In making the move to responsive web design, one of the potential hurdles is the rather awkward maths for calculating the percentage-based widths necessary for fluid layouts. If, for example, you’re designing with a 960px grid in Photoshop and you have six columns, each 140px wide, you divide 140 by 960 to get your percentage-based width: 14.583333%. Now, I don’t know about you, but numbers like that look a little scary. It doesn’t matter that there are great calculation tools built into TextMate to do the maths for you; the point is that the final figure looks like an arbitrary number with no immediate relation to either the container’s pixel width (960) or the element’s pixel width (140).
Compare that to a container that has a width of 1000px. 1000 is a nice, easy, round number. Dividing by 1000 results in clean percentages and better still, dividing by 1000 is something we can do in our heads: just remove the zero. A 140px column inside a 1000px container is 14%. A 500px column in a 1000px container is 50%. 320px is 32%. Easy!
Here’s the PSD. And, in the interest of showing how a static Photoshop file can translate into a fluid web page, here’s an HTML demo.
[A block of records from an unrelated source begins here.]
(** A fault changes the contents of no page of any space. *)
Lemma contents_faulted page0 r write G σ G' σ' sp page :
  faulted page0 r write G σ G' σ' → region_at (regions (space σ)) page0 = Some r → (pml4 sp = pml4 (space σ) → regions sp = regions (space σ)) →
  contents G' σ' sp page = contents G σ sp page.
Proof using Type.
  intros Hf Hr Hsp. unfold contents. destruct (decide ((pml4 sp, page) = (pml4 (space σ), page0))) as [E|E].
  - injection E as Ep ->. rewrite Ep, (fl_data _ _ _ _ _ _ _ Hf), Hsp by done. destruct (data G σ _); [done|]. by rewrite Hr.
  - rewrite (ev_data _ _ _ _ _ (fl_evolves _ _ _ _ _ _ _ Hf)) by (unfold only; congruence). destruct (data G σ (pml4 sp, page)); [done|].
    destruct (region_at (regions sp) page) as [r'|]; [|done]. simpl. unfold first_touch. destruct (shared r'); [|done].
    by apply (ev_shared _ _ _ _ _ (fl_evolves _ _ _ _ _ _ _ Hf)).
Qed.

(** A shared page shows its object. *)
Lemma contents_shared h G σ sp page r o :
  machine K h G σ → space_ok G σ sp → region_at (regions sp) page = Some r → shared r = Some o →
  contents G σ sp page = obj_bytes σ (o, shared_base r + (page - start r)).
Proof using Type.
  intros Hm Hsp Hr Ho. unfold contents, data. set (e := get_pte (gmaps G) (pml4 sp, page)). destruct (decide (e = 0)) as [Hz|Hz].
  - rewrite Hz. simpl. rewrite Hr. simpl. unfold first_touch. by rewrite Ho.
  - destruct (so_pte _ _ _ Hsp page e) as (p & g & src & Hv & Hok); [by apply (maps_get _ _ _ _ _ _ Hm)|].
    unfold view in Hv. rewrite Hr in Hv. simplify_eq/=. unfold pte_ok, source in Hok. rewrite Ho in Hok.
    destruct (pfn e) as [f|]; [|by destruct Hok]. destruct Hok as (_ & _ & Hpg). unfold obj_bytes. by rewrite Hpg.
Qed.

(** ** Changing the regions *)

(** The source of an address, whatever its protection. *)
Definition source_at (rs : list (Region F)) (a : Z) : option (Source F) := snd <$> view rs a.

Lemma source_region rs page r a :
  regions_wf rs → region_at rs page = Some r → aligned page → page ≤ a < page + PAGE_SIZE → source_at rs a = Some (source r a).
Proof using Type.
  intros [Hall _] Hr Ha Hin. unfold source_at, view. rewrite <- (region_at_page rs a Hall).
  assert (align_down a = page) as ->; [|by rewrite Hr].
  rewrite align_down_val. unfold aligned in Ha. assert (a mod PAGE_SIZE = a - page) as ->; [|lia].
  symmetry. apply (Z.mod_unique _ _ (page / PAGE_SIZE)); [unfold PAGE_SIZE in *; lia|]. apply Z.div_exact in Ha; [lia|done].
Qed.

(** Regions with the same sources fill a page the same way. *)
Lemma initial_same r r' page :
  shared r = None → shared r' = None →
  (∀ a, page ≤ a < page + PAGE_SIZE → source r' a = source r a) → initial r' page = initial r page.
Proof using Type.
  intros Hs Hs' Hsrc. unfold source in Hsrc. rewrite Hs, Hs' in Hsrc. unfold initial.
  assert (0 < PAGE_SIZE) as Hpos by done.
  destruct (backing r) as [b|], (backing r') as [b'|]; [| | |done].
  - destruct (Z.ltb_spec (page - start r) (length_ b)) as [Hl|Hl], (Z.ltb_spec (page - start r') (length_ b')) as [Hl'|Hl'].
    + pose proof (Hsrc page ltac:(lia)) as H0'. rewrite !(proj2 (Z.ltb_lt _ _)) in H0' by done. injection H0' as Ef Eo.
      assert (Z.min (length_ b' - (page - start r')) PAGE_SIZE = Z.min (length_ b - (page - start r)) PAGE_SIZE) as ->.
      { set (n := length_ b - (page - start r)). set (n' := length_ b' - (page - start r')).
        destruct (Z.lt_trichotomy (Z.min n PAGE_SIZE) (Z.min n' PAGE_SIZE)) as [Hlt|[?|Hlt]]; [|done|]; exfalso.
        - pose proof (Hsrc (page + n) ltac:(lia)) as Hb. rewrite (proj2 (Z.ltb_lt _ _)), (proj2 (Z.ltb_ge _ _)) in Hb by lia. done.
        - pose proof (Hsrc (page + n') ltac:(lia)) as Hb. rewrite (proj2 (Z.ltb_ge _ _)), (proj2 (Z.ltb_lt _ _)) in Hb by lia. done. }
      unfold add64. by rewrite Ef, Eo.
    + pose proof (Hsrc page ltac:(lia)) as Hb. rewrite (proj2 (Z.ltb_ge _ _)), (proj2 (Z.ltb_lt _ _)) in Hb by lia. done.
    + pose proof (Hsrc page ltac:(lia)) as Hb. rewrite (proj2 (Z.ltb_lt _ _)), (proj2 (Z.ltb_ge _ _)) in Hb by lia. done.
    + done.
  - destruct (Z.ltb_spec (page - start r) (length_ b)) as [Hl|Hl]; [|done]. pose proof (Hsrc page ltac:(lia)) as Hb.
    rewrite (proj2 (Z.ltb_lt _ _)) in Hb by lia. done.
  - destruct (Z.ltb_spec (page - start r') (length_ b')) as [Hl|Hl]; [|done]. pose proof (Hsrc page ltac:(lia)) as Hb.
    rewrite (proj2 (Z.ltb_lt _ _)) in Hb by lia. done.
Qed.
But what about our precious 960 grids? I hear you cry. That holy number has served us perfectly well, dividing easily into multiple columns and accounting for browser chrome on 1024 screens to define an accepted ‘safe area’. But the 960 grid was born in a world of fixed-width layouts. If we’re building fluid designs, the simple reality is that your grid can be whatever size you want, because we’re concerned only with relative widths. The days of worrying about absolute widths have passed.
I should point out here that I’m not proposing a new framework. In fact, I’m not even saying that we should all start using grids whose containers are specifically 1000px. The point is that it’s about making our lives easier, and 1000px happens to be an extremely easy number to deal with.
Caveat 1: margins
A small caveat is that the 1000px grid assumes you’re not bothered about gutters on either side of the container, which might bother some people depending on the way you do your column margins. I’ve included guides in the PSD to indicate where they’d usually be, if that helps. I expect some people will also complain about there only being six columns, but personally I like to keep things simple: nice big numbers and nice big columns. Adapt as you see fit.
Caveat 2: rounding errors
In Webkit browsers, an error with the way the rendering engine treats percentages means that although we’re dealing with whole numbers, the widths can actually appear as if they’re slightly off:
Left: at certain browser widths, Safari fails to interpret percentages correctly and introduces slight alignment inconsistencies. Right: Firefox gets it spot on.
If you’re a pedant, this might keep you awake at night, but I tend to take a more pragmatic approach to web design and accept that a little inconsistency never killed anyone. In the example the misalignment is obvious because of the way the columns are shown, but in the real world it would barely be noticable, especially when dealing with ragged-right type.
I’d love to know if you find this useful!